### Exercise aim
When you reach the line containing "Record vqueue := mkVq" in the entries below, begin reproducing lines exactly, and stop once the line containing "vlk : Z; (* thread" is done.

### Data

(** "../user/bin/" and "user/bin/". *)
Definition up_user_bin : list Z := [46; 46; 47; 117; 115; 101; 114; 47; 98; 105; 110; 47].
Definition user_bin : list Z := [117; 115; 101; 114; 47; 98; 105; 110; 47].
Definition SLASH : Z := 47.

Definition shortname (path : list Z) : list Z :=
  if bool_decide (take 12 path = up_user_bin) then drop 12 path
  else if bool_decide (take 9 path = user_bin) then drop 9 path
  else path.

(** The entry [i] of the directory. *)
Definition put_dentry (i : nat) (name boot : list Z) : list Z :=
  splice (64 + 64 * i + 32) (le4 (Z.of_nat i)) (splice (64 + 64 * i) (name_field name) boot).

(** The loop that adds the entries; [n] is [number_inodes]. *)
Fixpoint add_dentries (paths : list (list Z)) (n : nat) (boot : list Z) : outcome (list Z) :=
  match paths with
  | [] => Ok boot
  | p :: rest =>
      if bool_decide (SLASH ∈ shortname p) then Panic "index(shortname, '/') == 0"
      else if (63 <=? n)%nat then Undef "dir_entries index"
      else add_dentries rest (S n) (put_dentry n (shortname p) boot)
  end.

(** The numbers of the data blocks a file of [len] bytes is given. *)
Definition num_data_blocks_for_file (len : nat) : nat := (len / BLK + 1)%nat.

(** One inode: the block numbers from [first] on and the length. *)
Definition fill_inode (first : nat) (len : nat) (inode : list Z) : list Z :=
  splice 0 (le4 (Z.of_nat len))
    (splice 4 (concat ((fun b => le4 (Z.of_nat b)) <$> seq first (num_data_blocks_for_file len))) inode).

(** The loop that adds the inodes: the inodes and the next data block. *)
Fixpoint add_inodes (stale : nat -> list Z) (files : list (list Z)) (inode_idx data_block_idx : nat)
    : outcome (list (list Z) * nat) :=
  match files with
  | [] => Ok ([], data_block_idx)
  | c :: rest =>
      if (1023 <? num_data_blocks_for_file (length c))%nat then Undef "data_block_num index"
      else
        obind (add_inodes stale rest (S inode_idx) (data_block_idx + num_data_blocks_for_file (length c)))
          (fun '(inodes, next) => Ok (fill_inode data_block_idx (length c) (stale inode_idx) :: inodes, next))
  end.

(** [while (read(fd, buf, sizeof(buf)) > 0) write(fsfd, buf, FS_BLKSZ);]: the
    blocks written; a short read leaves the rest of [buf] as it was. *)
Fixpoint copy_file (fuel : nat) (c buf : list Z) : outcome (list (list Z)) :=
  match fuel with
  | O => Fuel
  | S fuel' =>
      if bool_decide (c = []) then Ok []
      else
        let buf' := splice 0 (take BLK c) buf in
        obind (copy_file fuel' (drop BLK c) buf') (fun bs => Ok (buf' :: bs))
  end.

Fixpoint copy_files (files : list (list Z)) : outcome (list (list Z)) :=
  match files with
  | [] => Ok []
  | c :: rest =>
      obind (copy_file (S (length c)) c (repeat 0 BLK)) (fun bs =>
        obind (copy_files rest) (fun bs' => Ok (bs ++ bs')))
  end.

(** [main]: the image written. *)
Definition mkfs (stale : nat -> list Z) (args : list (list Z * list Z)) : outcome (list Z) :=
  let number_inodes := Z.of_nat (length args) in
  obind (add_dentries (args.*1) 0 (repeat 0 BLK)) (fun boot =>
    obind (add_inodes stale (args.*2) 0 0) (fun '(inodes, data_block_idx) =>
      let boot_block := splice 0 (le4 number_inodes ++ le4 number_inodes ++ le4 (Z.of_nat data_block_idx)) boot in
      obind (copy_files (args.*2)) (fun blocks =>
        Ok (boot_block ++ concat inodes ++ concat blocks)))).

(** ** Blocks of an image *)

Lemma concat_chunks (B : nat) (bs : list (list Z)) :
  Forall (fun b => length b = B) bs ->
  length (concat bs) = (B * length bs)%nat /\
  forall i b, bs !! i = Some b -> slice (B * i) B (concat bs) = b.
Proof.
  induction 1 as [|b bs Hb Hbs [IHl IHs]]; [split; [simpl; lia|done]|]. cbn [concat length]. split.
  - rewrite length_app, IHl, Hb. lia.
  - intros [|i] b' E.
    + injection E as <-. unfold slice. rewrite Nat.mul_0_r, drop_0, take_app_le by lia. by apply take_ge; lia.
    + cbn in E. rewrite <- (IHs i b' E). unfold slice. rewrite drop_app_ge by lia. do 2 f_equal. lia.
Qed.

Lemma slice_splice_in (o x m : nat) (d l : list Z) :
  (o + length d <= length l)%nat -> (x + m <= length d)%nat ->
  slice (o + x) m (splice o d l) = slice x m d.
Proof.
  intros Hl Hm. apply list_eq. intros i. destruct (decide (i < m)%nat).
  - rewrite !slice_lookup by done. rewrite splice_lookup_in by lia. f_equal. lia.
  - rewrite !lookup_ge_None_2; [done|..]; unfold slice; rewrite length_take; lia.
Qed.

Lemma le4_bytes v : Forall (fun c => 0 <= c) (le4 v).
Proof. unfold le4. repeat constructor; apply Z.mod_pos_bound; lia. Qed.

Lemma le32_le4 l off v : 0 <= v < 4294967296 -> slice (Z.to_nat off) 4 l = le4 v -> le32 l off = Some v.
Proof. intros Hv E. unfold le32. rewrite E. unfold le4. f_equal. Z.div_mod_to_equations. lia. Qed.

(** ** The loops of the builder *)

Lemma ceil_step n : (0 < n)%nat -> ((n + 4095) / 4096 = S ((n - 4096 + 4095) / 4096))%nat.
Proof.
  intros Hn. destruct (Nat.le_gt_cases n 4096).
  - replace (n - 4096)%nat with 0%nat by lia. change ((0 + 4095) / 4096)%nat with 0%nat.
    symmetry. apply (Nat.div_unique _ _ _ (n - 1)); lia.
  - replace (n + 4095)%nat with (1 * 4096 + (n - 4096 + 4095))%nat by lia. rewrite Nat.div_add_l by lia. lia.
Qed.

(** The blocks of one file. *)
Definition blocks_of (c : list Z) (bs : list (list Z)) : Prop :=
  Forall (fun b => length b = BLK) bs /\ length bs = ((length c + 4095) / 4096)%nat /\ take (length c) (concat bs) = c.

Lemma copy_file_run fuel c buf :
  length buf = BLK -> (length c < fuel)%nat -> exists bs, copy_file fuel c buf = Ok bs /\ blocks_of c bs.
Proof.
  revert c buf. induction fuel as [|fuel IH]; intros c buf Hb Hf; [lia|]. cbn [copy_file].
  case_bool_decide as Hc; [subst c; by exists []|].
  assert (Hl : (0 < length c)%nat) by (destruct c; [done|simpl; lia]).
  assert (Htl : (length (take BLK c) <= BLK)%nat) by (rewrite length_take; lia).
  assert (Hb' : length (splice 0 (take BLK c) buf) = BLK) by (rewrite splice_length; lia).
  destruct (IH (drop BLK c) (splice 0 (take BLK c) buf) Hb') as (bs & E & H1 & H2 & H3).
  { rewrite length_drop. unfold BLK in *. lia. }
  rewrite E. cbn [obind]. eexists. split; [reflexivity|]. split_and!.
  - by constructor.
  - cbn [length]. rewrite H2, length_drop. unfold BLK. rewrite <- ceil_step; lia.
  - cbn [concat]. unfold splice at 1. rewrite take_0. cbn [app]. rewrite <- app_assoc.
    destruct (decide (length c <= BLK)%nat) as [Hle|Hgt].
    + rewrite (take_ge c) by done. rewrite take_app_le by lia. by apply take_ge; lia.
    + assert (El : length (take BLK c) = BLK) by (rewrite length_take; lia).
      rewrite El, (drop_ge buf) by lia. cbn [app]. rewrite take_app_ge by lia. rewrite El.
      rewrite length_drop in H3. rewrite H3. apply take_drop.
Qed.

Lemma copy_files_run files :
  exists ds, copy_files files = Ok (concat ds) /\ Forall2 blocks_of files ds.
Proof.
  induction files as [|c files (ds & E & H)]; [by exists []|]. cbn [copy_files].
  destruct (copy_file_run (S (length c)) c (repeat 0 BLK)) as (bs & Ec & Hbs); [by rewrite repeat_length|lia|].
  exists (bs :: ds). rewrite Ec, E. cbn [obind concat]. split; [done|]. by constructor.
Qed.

--

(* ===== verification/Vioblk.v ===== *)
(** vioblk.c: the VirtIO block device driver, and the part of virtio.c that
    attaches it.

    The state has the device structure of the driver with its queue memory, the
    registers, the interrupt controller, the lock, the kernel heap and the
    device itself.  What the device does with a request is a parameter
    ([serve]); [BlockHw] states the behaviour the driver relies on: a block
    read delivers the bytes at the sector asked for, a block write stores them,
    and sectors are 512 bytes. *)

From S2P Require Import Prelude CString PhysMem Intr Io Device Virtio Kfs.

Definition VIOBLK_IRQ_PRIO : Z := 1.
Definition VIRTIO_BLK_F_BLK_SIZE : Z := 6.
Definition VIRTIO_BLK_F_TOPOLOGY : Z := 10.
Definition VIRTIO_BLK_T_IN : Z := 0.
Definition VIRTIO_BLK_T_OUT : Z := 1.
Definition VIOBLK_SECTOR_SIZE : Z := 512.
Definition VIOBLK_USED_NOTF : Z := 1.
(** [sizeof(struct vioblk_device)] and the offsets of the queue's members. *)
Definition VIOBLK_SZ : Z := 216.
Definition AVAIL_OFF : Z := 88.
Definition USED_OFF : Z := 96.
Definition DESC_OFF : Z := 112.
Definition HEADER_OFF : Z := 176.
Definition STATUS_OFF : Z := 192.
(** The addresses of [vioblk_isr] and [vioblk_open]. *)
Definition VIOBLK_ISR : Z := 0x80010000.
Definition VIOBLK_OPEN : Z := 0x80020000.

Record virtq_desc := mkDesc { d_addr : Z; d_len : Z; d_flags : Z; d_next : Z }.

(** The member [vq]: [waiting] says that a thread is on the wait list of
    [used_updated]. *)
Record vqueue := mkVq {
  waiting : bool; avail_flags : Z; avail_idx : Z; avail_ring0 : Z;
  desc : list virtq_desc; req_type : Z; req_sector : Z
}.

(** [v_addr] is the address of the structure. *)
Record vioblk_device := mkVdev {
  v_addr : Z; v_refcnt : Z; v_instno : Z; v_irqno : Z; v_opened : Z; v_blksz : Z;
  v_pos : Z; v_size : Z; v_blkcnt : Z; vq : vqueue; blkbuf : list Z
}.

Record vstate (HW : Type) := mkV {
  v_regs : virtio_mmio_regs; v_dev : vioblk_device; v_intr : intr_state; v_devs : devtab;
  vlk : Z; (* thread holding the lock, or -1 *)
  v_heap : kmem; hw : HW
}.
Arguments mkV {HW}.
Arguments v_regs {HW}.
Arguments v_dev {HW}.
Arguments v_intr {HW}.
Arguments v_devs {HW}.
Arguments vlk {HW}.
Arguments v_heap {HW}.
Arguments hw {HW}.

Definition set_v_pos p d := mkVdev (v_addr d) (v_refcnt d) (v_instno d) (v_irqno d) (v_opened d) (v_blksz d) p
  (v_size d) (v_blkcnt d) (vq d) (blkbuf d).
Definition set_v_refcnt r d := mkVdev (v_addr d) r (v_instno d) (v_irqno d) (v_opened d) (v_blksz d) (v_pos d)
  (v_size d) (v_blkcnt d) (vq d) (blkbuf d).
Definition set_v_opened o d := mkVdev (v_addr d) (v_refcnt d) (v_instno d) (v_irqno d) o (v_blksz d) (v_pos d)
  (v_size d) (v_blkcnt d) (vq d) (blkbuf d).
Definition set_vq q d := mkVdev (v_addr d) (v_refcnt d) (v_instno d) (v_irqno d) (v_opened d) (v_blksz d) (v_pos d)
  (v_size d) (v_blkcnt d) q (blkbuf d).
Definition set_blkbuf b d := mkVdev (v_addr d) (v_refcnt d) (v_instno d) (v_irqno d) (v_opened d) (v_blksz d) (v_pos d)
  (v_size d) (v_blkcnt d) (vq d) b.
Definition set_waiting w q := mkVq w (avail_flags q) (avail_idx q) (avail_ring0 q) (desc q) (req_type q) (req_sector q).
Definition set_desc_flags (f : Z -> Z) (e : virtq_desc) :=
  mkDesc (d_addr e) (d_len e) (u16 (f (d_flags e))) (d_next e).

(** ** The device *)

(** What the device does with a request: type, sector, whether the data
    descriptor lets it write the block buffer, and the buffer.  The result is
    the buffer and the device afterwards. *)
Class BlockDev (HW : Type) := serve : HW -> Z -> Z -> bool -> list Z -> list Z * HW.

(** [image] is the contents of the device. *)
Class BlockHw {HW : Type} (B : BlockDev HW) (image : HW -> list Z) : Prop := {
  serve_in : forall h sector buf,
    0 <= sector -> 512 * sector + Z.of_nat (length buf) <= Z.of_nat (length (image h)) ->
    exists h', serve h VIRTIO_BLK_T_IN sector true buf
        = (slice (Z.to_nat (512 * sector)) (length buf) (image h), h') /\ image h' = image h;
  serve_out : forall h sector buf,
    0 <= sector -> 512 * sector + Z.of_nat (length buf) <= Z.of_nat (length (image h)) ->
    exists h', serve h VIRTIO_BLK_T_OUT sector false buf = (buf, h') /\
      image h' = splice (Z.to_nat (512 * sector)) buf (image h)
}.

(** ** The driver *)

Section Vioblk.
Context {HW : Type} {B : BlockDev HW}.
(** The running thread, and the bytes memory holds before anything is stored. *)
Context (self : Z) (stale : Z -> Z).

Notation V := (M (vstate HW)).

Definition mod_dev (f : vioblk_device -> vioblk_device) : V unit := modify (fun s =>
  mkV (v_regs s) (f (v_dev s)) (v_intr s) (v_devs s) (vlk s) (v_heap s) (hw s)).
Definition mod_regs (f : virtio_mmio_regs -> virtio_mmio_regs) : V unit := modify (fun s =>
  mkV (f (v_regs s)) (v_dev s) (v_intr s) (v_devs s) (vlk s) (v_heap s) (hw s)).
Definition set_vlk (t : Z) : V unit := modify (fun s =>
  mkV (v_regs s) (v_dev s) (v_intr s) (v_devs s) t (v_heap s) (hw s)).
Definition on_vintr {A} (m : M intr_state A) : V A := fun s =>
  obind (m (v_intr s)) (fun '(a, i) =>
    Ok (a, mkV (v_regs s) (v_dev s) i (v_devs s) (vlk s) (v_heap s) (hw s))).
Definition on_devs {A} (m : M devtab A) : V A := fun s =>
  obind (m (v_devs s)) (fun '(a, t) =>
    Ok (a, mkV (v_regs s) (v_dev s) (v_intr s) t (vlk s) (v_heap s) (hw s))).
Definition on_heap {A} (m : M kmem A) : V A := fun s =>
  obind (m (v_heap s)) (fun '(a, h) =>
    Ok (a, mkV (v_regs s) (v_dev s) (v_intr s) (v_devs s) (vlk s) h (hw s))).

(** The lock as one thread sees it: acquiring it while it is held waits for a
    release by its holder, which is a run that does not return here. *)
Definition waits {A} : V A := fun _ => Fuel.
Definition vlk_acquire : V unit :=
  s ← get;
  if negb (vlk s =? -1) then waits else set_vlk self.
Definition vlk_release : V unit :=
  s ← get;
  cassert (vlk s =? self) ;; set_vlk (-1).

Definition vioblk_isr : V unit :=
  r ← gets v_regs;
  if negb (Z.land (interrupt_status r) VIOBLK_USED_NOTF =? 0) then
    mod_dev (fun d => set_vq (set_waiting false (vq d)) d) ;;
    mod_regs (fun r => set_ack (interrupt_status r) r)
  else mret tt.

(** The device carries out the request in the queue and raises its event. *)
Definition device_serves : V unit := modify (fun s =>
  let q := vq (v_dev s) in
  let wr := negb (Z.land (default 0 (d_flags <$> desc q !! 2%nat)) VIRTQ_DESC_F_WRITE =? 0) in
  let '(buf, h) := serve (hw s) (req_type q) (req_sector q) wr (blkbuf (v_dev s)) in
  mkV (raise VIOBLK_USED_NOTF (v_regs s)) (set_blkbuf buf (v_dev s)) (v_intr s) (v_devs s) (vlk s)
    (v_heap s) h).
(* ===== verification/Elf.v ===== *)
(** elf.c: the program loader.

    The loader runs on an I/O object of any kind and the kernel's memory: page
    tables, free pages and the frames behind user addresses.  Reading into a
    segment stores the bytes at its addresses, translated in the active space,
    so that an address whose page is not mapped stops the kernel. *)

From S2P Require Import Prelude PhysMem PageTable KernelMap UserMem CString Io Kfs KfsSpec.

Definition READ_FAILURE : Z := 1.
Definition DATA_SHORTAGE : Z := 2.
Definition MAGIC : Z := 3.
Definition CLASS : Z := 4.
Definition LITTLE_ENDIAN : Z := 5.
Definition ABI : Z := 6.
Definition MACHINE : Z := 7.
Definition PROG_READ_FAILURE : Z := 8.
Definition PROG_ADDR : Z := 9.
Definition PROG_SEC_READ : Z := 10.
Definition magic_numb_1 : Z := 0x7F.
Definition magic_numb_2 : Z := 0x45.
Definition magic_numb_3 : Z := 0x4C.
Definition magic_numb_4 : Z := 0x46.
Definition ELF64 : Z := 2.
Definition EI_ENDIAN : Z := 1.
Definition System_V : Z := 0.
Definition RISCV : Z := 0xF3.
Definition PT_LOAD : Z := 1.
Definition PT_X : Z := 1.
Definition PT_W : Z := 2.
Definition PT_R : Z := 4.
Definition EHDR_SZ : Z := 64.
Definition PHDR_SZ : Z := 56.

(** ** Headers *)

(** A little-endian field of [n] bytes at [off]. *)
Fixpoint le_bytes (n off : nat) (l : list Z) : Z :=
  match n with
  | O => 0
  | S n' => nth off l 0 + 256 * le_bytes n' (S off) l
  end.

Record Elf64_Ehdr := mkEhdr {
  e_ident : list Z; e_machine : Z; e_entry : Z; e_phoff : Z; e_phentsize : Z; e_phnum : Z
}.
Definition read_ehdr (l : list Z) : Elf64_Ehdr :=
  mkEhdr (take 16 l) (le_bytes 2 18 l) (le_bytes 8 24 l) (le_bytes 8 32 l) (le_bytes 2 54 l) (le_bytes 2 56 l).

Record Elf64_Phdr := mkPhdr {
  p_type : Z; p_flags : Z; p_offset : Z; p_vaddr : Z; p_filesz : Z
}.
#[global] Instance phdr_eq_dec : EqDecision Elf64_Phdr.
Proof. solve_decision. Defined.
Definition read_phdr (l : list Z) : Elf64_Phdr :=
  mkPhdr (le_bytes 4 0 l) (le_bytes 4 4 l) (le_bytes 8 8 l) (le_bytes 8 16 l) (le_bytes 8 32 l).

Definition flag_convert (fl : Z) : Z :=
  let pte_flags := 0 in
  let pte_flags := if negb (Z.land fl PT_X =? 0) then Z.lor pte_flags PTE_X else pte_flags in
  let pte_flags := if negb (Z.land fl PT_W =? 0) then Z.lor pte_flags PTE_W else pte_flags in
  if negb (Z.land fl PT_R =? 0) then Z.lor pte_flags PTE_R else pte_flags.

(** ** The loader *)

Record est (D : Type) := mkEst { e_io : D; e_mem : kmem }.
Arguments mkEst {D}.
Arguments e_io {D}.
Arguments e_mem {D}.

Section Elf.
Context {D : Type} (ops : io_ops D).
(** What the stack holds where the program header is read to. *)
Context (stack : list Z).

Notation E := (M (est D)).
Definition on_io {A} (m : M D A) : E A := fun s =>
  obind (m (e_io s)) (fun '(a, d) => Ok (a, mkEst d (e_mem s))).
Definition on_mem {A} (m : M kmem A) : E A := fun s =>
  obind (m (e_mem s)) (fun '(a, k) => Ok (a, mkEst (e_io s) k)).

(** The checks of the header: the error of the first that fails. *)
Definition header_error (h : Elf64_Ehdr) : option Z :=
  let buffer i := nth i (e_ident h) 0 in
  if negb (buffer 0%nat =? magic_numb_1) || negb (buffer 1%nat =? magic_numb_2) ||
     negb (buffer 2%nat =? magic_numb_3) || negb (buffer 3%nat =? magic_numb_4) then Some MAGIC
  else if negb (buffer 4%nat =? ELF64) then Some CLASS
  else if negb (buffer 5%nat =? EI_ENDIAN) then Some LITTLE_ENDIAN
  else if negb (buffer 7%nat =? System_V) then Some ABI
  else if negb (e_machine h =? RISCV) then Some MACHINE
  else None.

* * *

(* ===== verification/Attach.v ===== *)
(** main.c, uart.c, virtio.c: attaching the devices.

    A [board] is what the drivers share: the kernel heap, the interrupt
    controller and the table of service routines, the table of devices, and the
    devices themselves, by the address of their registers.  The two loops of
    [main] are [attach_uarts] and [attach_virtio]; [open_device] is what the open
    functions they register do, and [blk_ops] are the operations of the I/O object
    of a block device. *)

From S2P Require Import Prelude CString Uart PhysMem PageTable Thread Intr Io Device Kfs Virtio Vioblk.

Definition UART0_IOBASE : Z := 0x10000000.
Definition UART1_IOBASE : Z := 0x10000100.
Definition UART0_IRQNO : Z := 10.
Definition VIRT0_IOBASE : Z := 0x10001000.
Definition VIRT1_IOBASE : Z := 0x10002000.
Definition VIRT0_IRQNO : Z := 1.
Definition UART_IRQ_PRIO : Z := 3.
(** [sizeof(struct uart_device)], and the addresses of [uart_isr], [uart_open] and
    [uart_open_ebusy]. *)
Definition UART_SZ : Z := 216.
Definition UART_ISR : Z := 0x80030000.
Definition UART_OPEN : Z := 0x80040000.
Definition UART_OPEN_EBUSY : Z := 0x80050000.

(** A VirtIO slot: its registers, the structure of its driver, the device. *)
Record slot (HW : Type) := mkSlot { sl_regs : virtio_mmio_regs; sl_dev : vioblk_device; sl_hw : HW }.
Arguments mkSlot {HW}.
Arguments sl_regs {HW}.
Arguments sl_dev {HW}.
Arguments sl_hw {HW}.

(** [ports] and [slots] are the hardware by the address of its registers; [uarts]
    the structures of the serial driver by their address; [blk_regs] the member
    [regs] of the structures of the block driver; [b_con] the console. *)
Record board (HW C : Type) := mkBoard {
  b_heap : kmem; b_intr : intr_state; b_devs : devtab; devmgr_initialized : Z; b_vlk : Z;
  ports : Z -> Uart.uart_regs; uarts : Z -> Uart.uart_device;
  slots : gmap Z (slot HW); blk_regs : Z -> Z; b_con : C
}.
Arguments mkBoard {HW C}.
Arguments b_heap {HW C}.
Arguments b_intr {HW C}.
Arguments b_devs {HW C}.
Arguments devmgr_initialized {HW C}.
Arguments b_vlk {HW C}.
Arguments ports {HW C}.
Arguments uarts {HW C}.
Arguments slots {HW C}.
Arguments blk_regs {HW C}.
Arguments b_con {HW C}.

### Expected answer
Record vqueue := mkVq {
  waiting : bool; avail_flags : Z; avail_idx : Z; avail_ring0 : Z;
  desc : list virtq_desc; req_type : Z; req_sector : Z
}.

(** [v_addr] is the address of the structure. *)
Record vioblk_device := mkVdev {
  v_addr : Z; v_refcnt : Z; v_instno : Z; v_irqno : Z; v_opened : Z; v_blksz : Z;
  v_pos : Z; v_size : Z; v_blkcnt : Z; vq : vqueue; blkbuf : list Z
}.

Record vstate (HW : Type) := mkV {
  v_regs : virtio_mmio_regs; v_dev : vioblk_device; v_intr : intr_state; v_devs : devtab;
  vlk : Z; (* thread holding the lock, or -1 *)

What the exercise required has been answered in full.